(Saved entries)
Lemma del_refines k f :
  is_state_key k = true → (∀ kv, world_of (delete k kv) = f (world_of kv)) →
  refines (λ _, True) (sdb_del k) (update_world f).
Proof.
  intros Hk Hf s s' o [[Hd Hx Hcan] Hsn] [= <- <-]. simpl.
  split_and!; try done; [|left; split_and!; try done].
  - split; simpl.
    + intros j u [Hne Hj]%lookup_delete_Some. rewrite lookup_insert_ne by done. by eapply Hd.
    + intros j b [[<- <-]|[Hne Hj]]%lookup_insert_Some; [done|]. by eapply Hx.
    + rewrite overlay_delete. destruct Hcan. split; by apply canonical_delete.
  - unfold update_world, visible. simpl. by rewrite overlay_delete, Hf.
Qed.

Lemma account_refines a :
  valid_utf8 a = true →
  refines (λ x, valid_Account x ∧ acc_Address x = a) (sdb_GetAccount a)
    (query (λ w, Ret (account_at w a))).
Proof.
  intros Ha s s' o Hs. unfold query, account_at, sdb_GetAccount. simpl.
  rewrite decode_map_lookup.
  destruct (sdb_get_spec (prefixAccount +:+ a) s Hs) as [->|(Hu & e & -> & He)].
  - destruct (visible s !! (prefixAccount +:+ a)) as [v|] eqn:Ev; simpl.
    + destruct Hs as [Hb Hsn]. destruct (can_accounts _ (buf_canonical _ _ Hb) a v Ev) as (x & -> & Hid & Hv).
      unfold decode. rewrite Account_text by done. simpl. intros [= <- <-].
      split; [done|]. split_and!; try done. left. split_and!; try done. by intros ? [= <-].
    + intros [= <- <-]. same_state. left. split_and!; try done. by intros ? [= <-].
  - rewrite He. intros [= <- <-]. same_state. right. eauto.
Qed.

(** [Commit] writes exactly the visible entries. *)
Lemma commit_contents s :
  st_inv s → apply_ops (commit_ops s) (db_contents (sdb_db s)) = visible s.
Proof.
  intros [[Hd Hx _] _]. unfold commit_ops.
  pose proof (range_perm 0 (sdb_dirty s)) as P0. pose proof (range_perm 1 (sdb_deleted s)) as P1.
  assert (NoDup (range 0 (sdb_dirty s)).*1) as Hnd by (rewrite P0; apply NoDup_fst_map_to_list).
  apply map_eq. intros k. rewrite apply_ops_app, apply_deletes_lookup, apply_sets.
  rewrite foldl_insert_entries by done.
  rewrite (list_to_map_proper _ _ Hnd P0), list_to_map_to_list.
  unfold visible. rewrite overlay_lookup, lookup_union.
  destruct (sdb_deleted s !! k) as [b|] eqn:Ek.
  - rewrite decide_True; [done|]. rewrite P1. apply list_elem_of_fmap.
    exists (k, b). split; [done|]. by apply elem_of_map_to_list.
  - rewrite decide_False.
    + by destruct (sdb_dirty s !! k), (db_contents (sdb_db s) !! k).
    + rewrite P1. intros ([j b] & -> & Hj%elem_of_map_to_list)%list_elem_of_fmap. simpl in Ek. congruence.
Qed.

(** The iterators see the state keys of a healthy store. *)
Lemma scan_state_spec d :
  db_healthy d → scan_state d = filter (λ e, is_state_key e.1 = true) (db_contents d).
Proof.
  intros Hh. unfold scan_state.
  assert (∀ p m, foldl (λ m '(k, v), <[k := v]> m) m (db_Scan p d).1 =
                   filter (λ e, has_prefix p e.1 = true) (db_contents d) ∪ m) as Hp.
  { intros p m. destruct (Scan_law p d Hh) as (l & -> & Hl). simpl.
    assert (NoDup l.*1) as Hnd.
    { rewrite Hl. eapply sublist_NoDup; [apply (NoDup_fst_map_to_list (db_contents d))|].
      apply fmap_sublist, sublist_filter. }
    rewrite foldl_insert_entries by done. f_equal.
    rewrite (list_to_map_proper _ _ Hnd Hl). symmetry. apply map_filter_alt. }
  apply map_eq. intros k. unfold statePrefixes. cbn [foldl]. rewrite !Hp, !lookup_union.
  rewrite !map_lookup_filter. unfold is_state_key, statePrefixes. cbn [existsb fst].
  rewrite lookup_empty. destruct (db_contents d !! k) as [v|]; [|done]. simpl.
  do 5 (match goal with |- context [has_prefix ?p k] => destruct (has_prefix p k) end); done.
Qed.

Lemma root_refines s :
  st_inv s → st_healthy s → sdb_ComputeRoot s = world_root (abs_world (st_abs s)).
Proof.
  intros [[Hd Hx Hc] _] Hh. unfold sdb_ComputeRoot, world_root. simpl.
  rewrite encode_world_of by done. rewrite scan_state_spec by done. do 2 f_equal.
  apply map_eq. intros k. rewrite overlay_lookup, !map_lookup_filter. unfold visible.
  rewrite overlay_lookup.
  destruct (sdb_deleted s !! k) as [b|]; [done|].
  destruct (sdb_dirty s !! k) as [v|] eqn:Ek; simpl.
  - destruct (Hd _ _ Ek) as [-> _]. done.
  - done.
Qed.

Lemma insert_canonical kv :
  canonical_kv kv →
  (∀ x, valid_Account x → canonical_kv (<[prefixAccount +:+ acc_Address x := print (Account_enc x)]> kv)) ∧
  (∀ x, valid_Asset x → canonical_kv (<[prefixAsset +:+ ast_ID x := print (Asset_enc x)]> kv)) ∧
  (∀ x, valid_AssetTemplate x →
     canonical_kv (<[prefixTemplate +:+ tmpl_ID x := print (AssetTemplate_enc x)]> kv)) ∧
  (∀ x, valid_Session x → canonical_kv (<[prefixSession +:+ sess_ID x := print (Session_enc x)]> kv)) ∧
  (∀ x, valid_MarketListing x →
     canonical_kv (<[prefixListing +:+ lst_ID x := print (MarketListing_enc x)]> kv)).
Proof.
  intros []. split_and!; intros x Hx; split;
    first [by apply canonical_insert | by apply canonical_insert_other].
Qed.
(* ===== verification/Events.v ===== *)
(** * Events

    Models [src/events/emitter.go].  Subscribers are computations on the state
    [W] of the whole program; [Emit] runs them in the order they subscribed,
    each under [recover]. *)
From Stdlib Require Import Ascii Lia ZArith.
From stdpp Require Import base gmap strings list.
From S2P Require Import Prelude.

Definition EventBlockCommit : string := "block_commit".
Definition EventTxExecuted : string := "tx_executed".
Definition EventTokenTransfer : string := "token_transfer".
Definition EventAssetMinted : string := "asset_minted".
Definition EventAssetBurned : string := "asset_burned".
Definition EventAssetTransfer : string := "asset_transfer".
Definition EventTemplateReg : string := "template_registered".
Definition EventSessionOpen : string := "session_open".
Definition EventSessionClose : string := "session_close".
Definition EventMarketList : string := "market_list".
Definition EventMarketBuy : string := "market_buy".

(** The values the program stores in [map[string]any], with their dynamic
    type. *)
Inductive goval : Type :=
| GString (s : string)
| GUint64 (z : Z)
| GInt64 (z : Z)
| GInt (z : Z)
| GStrings (l : list string)
| GAnys (l : list goval).

Record Event : Type := mkEvent {
  ev_Type : string;
  ev_TxID : string;
  ev_BlockHeight : Z;
  ev_Data : gmap string goval
}.

Definition EventHandler (W : Type) : Type := Event → M W unit.

Record Emitter (W : Type) : Type := mkEmitter { em_handlers : gmap string (list (EventHandler W)) }.
Arguments mkEmitter {W}.
Arguments em_handlers {W}.

Definition NewEmitter {W} : Emitter W := mkEmitter ∅.

Definition Subscribe {W} (typ : string) (h : EventHandler W) (e : Emitter W) : Emitter W :=
  mkEmitter (<[typ := default [] (em_handlers e !! typ) ++ [h]]> (em_handlers e)).

Definition Emit {W} (e : Emitter W) (ev : Event) : M W unit :=
  for_each (λ h, recover (h ev)) (default [] (em_handlers e !! ev_Type ev)).

Section Facts.
Context {W : Type}.
Implicit Types (e : Emitter W) (h : EventHandler W).

Lemma recover_all ev (hs : list (EventHandler W)) w :
  for_each (λ h, recover (h ev)) hs w = (foldl (λ w h, (h ev w).1) w hs, Ret tt).
Proof. revert w. induction hs as [|h hs IH]; intros w; [done|]. apply IH. Qed.

Lemma Emit_run e ev w :
  Emit e ev w = (foldl (λ w h, (h ev w).1) w (default [] (em_handlers e !! ev_Type ev)), Ret tt).
Proof. apply recover_all. Qed.

(** An emission preserves what each subscriber preserves. *)
Lemma Emit_preserves (P : W → Prop) e ev w :
  (∀ typ h w, h ∈ default [] (em_handlers e !! typ) → P w → P (h ev w).1) →
  P w → P (Emit e ev w).1.
Proof.
  intros Hh Hw. rewrite Emit_run. simpl. specialize (Hh (ev_Type ev)).
  revert w Hw. induction (default [] _) as [|h hs IH]; intros w Hw; [done|]. simpl.
  apply IH; [intros; apply Hh; [set_solver|done]|]. apply Hh; [set_solver|done].
Qed.
End Facts.

(** An emission always returns, and a subscriber is run on it after those
    that subscribed before it to the same type, whether or not these panicked;
    other types are unaffected by a subscription. *)
Theorem emit_reaches_subscribers {W} (e : Emitter W) typ h ev w :
  Emit (Subscribe typ h e) ev w =
    if bool_decide (ev_Type ev = typ)
    then ((h ev (Emit e ev w).1).1, Ret tt) else ((Emit e ev w).1, Ret tt).
Proof.
  rewrite !Emit_run. unfold Subscribe. simpl. case_bool_decide as Ht.
  - subst typ. rewrite lookup_insert_eq. simpl. by rewrite foldl_app.
  - by rewrite lookup_insert_ne.
Qed.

• WORK ITEM
Only the lines above from the line with "Emit e ev w = (foldl" to the line with "that subscribed before", those two lines included, should be reproduced exactly.

• SOLUTION TO THIS TASK
  Emit e ev w = (foldl (λ w h, (h ev w).1) w (default [] (em_handlers e !! ev_Type ev)), Ret tt).
Proof. apply recover_all. Qed.

(** An emission preserves what each subscriber preserves. *)
Lemma Emit_preserves (P : W → Prop) e ev w :
  (∀ typ h w, h ∈ default [] (em_handlers e !! typ) → P w → P (h ev w).1) →
  P w → P (Emit e ev w).1.
Proof.
  intros Hh Hw. rewrite Emit_run. simpl. specialize (Hh (ev_Type ev)).
  revert w Hw. induction (default [] _) as [|h hs IH]; intros w Hw; [done|]. simpl.
  apply IH; [intros; apply Hh; [set_solver|done]|]. apply Hh; [set_solver|done].
Qed.
End Facts.

(** An emission always returns, and a subscriber is run on it after those
    that subscribed before it to the same type, whether or not these panicked;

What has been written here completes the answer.